**Work task**
Look below for the line holding "poll (rounds interval" and the line holding "IO A) : Prop". Repeat those two and everything between, exactly.

**Entries supplied**
........

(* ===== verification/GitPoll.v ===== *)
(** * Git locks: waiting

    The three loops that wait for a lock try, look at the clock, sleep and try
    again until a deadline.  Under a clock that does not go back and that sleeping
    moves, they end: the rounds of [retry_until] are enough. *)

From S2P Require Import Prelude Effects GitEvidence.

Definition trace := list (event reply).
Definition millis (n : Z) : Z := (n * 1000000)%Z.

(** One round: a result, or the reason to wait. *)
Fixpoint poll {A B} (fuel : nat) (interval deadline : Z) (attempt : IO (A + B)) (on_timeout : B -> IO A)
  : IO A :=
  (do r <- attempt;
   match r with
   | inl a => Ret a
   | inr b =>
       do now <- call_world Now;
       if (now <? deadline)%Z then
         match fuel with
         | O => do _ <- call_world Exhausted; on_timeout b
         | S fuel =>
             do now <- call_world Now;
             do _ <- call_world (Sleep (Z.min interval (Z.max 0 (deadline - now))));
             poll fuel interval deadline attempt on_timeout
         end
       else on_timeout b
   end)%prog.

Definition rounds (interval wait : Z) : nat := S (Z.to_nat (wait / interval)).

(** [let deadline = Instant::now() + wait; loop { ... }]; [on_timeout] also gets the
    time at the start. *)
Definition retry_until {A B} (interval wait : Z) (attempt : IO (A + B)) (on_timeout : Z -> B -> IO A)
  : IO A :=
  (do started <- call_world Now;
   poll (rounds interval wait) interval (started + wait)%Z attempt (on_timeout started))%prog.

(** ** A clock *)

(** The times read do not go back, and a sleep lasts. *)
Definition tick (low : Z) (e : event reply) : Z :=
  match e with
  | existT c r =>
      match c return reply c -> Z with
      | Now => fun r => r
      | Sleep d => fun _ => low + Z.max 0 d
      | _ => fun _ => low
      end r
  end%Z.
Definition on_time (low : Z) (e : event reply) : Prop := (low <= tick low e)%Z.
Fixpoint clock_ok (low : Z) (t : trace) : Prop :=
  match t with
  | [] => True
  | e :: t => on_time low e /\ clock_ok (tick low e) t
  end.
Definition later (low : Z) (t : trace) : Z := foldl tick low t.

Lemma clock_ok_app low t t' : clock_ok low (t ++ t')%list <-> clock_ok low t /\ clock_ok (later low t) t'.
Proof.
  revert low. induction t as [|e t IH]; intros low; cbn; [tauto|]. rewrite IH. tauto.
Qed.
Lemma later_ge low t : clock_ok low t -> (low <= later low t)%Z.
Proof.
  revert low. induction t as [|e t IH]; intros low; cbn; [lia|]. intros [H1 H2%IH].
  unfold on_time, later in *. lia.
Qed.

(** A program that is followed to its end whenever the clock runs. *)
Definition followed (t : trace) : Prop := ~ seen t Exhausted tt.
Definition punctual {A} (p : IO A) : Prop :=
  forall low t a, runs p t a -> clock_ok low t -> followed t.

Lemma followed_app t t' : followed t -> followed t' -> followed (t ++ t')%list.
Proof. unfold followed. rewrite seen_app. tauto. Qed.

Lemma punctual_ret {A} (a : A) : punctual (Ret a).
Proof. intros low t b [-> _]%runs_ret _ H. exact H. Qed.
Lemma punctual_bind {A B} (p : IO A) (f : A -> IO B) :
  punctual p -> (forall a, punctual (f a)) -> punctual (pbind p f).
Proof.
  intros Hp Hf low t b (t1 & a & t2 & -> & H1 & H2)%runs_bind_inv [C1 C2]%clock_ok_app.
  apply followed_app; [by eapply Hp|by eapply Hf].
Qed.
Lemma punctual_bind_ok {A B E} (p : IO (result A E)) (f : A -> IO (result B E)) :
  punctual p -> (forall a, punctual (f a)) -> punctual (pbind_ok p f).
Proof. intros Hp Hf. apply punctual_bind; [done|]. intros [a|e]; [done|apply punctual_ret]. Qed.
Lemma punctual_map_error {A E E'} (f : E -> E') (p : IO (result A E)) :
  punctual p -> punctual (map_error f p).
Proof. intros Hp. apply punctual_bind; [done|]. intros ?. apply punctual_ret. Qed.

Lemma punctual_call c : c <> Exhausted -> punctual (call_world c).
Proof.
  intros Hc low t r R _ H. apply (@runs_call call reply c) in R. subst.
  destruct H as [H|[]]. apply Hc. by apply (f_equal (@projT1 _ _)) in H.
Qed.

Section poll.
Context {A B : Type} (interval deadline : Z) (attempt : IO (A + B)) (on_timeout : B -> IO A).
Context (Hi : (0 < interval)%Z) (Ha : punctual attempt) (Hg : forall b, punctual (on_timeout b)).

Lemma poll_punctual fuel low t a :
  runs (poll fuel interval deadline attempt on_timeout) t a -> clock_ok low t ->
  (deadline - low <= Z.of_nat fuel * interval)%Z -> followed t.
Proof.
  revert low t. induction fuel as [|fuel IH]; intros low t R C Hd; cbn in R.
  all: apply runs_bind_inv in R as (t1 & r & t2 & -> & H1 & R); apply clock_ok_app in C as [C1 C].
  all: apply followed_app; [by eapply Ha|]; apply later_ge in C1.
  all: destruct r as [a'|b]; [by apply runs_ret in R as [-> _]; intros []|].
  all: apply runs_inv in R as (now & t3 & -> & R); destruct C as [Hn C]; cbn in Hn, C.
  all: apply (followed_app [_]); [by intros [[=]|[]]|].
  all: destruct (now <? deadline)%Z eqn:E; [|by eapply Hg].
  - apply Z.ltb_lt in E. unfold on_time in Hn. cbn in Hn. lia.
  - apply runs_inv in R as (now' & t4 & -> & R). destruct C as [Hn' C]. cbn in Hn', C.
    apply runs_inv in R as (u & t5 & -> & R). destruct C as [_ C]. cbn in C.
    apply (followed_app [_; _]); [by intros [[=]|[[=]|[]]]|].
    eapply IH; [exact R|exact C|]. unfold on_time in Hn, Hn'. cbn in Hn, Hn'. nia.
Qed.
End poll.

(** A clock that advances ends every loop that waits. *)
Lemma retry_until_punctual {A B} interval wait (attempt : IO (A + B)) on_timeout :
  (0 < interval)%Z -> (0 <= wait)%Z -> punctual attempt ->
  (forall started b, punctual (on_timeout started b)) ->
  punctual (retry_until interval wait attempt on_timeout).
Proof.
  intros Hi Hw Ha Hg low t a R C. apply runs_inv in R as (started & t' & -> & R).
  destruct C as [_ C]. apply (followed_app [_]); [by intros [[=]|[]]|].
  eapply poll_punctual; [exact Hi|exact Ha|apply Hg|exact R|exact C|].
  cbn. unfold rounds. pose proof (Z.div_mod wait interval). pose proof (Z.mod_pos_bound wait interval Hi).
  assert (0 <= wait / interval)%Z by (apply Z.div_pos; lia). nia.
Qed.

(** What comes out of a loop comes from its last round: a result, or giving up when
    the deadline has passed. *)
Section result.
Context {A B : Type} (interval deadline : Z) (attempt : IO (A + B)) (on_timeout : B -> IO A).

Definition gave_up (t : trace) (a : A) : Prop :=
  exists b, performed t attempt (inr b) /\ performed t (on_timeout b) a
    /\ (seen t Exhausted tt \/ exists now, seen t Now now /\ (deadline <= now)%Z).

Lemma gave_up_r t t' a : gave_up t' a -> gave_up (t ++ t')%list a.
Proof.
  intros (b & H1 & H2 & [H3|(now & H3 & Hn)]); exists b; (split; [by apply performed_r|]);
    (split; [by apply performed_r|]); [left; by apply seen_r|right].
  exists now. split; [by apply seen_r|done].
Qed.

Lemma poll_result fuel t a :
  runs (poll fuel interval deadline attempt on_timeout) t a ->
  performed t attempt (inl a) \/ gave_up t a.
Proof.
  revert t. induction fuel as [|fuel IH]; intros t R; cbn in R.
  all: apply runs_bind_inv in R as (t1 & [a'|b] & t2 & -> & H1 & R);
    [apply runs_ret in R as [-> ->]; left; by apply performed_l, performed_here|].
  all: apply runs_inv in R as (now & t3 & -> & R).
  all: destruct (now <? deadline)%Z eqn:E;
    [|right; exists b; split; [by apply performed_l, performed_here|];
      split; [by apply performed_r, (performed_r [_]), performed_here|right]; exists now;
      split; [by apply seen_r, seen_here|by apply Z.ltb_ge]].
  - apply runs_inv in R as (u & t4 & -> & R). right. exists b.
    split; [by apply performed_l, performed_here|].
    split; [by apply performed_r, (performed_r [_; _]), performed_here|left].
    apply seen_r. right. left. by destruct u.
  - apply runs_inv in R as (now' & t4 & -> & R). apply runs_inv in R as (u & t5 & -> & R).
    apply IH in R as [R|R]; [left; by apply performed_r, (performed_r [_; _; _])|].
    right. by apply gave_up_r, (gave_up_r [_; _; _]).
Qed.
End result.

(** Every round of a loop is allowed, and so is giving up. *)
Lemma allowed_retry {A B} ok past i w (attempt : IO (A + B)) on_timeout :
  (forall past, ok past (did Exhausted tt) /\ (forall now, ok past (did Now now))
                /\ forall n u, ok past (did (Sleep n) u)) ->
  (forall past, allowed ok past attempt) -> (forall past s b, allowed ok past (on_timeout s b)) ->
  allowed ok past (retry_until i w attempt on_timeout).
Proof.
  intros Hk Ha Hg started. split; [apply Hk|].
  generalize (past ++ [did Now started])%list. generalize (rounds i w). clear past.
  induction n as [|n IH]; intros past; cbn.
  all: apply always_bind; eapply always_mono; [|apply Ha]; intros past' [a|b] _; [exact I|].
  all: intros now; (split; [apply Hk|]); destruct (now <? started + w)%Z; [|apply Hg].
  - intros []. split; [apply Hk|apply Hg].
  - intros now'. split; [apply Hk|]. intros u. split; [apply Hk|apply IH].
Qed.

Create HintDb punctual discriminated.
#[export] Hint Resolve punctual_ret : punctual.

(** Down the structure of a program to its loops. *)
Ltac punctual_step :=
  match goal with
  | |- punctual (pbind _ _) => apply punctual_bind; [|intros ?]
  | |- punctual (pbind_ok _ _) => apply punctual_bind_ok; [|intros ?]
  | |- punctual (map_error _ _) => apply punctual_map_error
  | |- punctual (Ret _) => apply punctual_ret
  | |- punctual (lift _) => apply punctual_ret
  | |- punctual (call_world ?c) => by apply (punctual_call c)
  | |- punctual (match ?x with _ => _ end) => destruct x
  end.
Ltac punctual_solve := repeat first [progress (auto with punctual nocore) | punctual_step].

........

**Answer box**
   poll (rounds interval wait) interval (started + wait)%Z attempt (on_timeout started))%prog.

(** ** A clock *)

(** The times read do not go back, and a sleep lasts. *)
Definition tick (low : Z) (e : event reply) : Z :=
  match e with
  | existT c r =>
      match c return reply c -> Z with
      | Now => fun r => r
      | Sleep d => fun _ => low + Z.max 0 d
      | _ => fun _ => low
      end r
  end%Z.
Definition on_time (low : Z) (e : event reply) : Prop := (low <= tick low e)%Z.
Fixpoint clock_ok (low : Z) (t : trace) : Prop :=
  match t with
  | [] => True
  | e :: t => on_time low e /\ clock_ok (tick low e) t
  end.
Definition later (low : Z) (t : trace) : Z := foldl tick low t.

Lemma clock_ok_app low t t' : clock_ok low (t ++ t')%list <-> clock_ok low t /\ clock_ok (later low t) t'.
Proof.
  revert low. induction t as [|e t IH]; intros low; cbn; [tauto|]. rewrite IH. tauto.
Qed.
Lemma later_ge low t : clock_ok low t -> (low <= later low t)%Z.
Proof.
  revert low. induction t as [|e t IH]; intros low; cbn; [lia|]. intros [H1 H2%IH].
  unfold on_time, later in *. lia.
Qed.

(** A program that is followed to its end whenever the clock runs. *)
Definition followed (t : trace) : Prop := ~ seen t Exhausted tt.
Definition punctual {A} (p : IO A) : Prop :=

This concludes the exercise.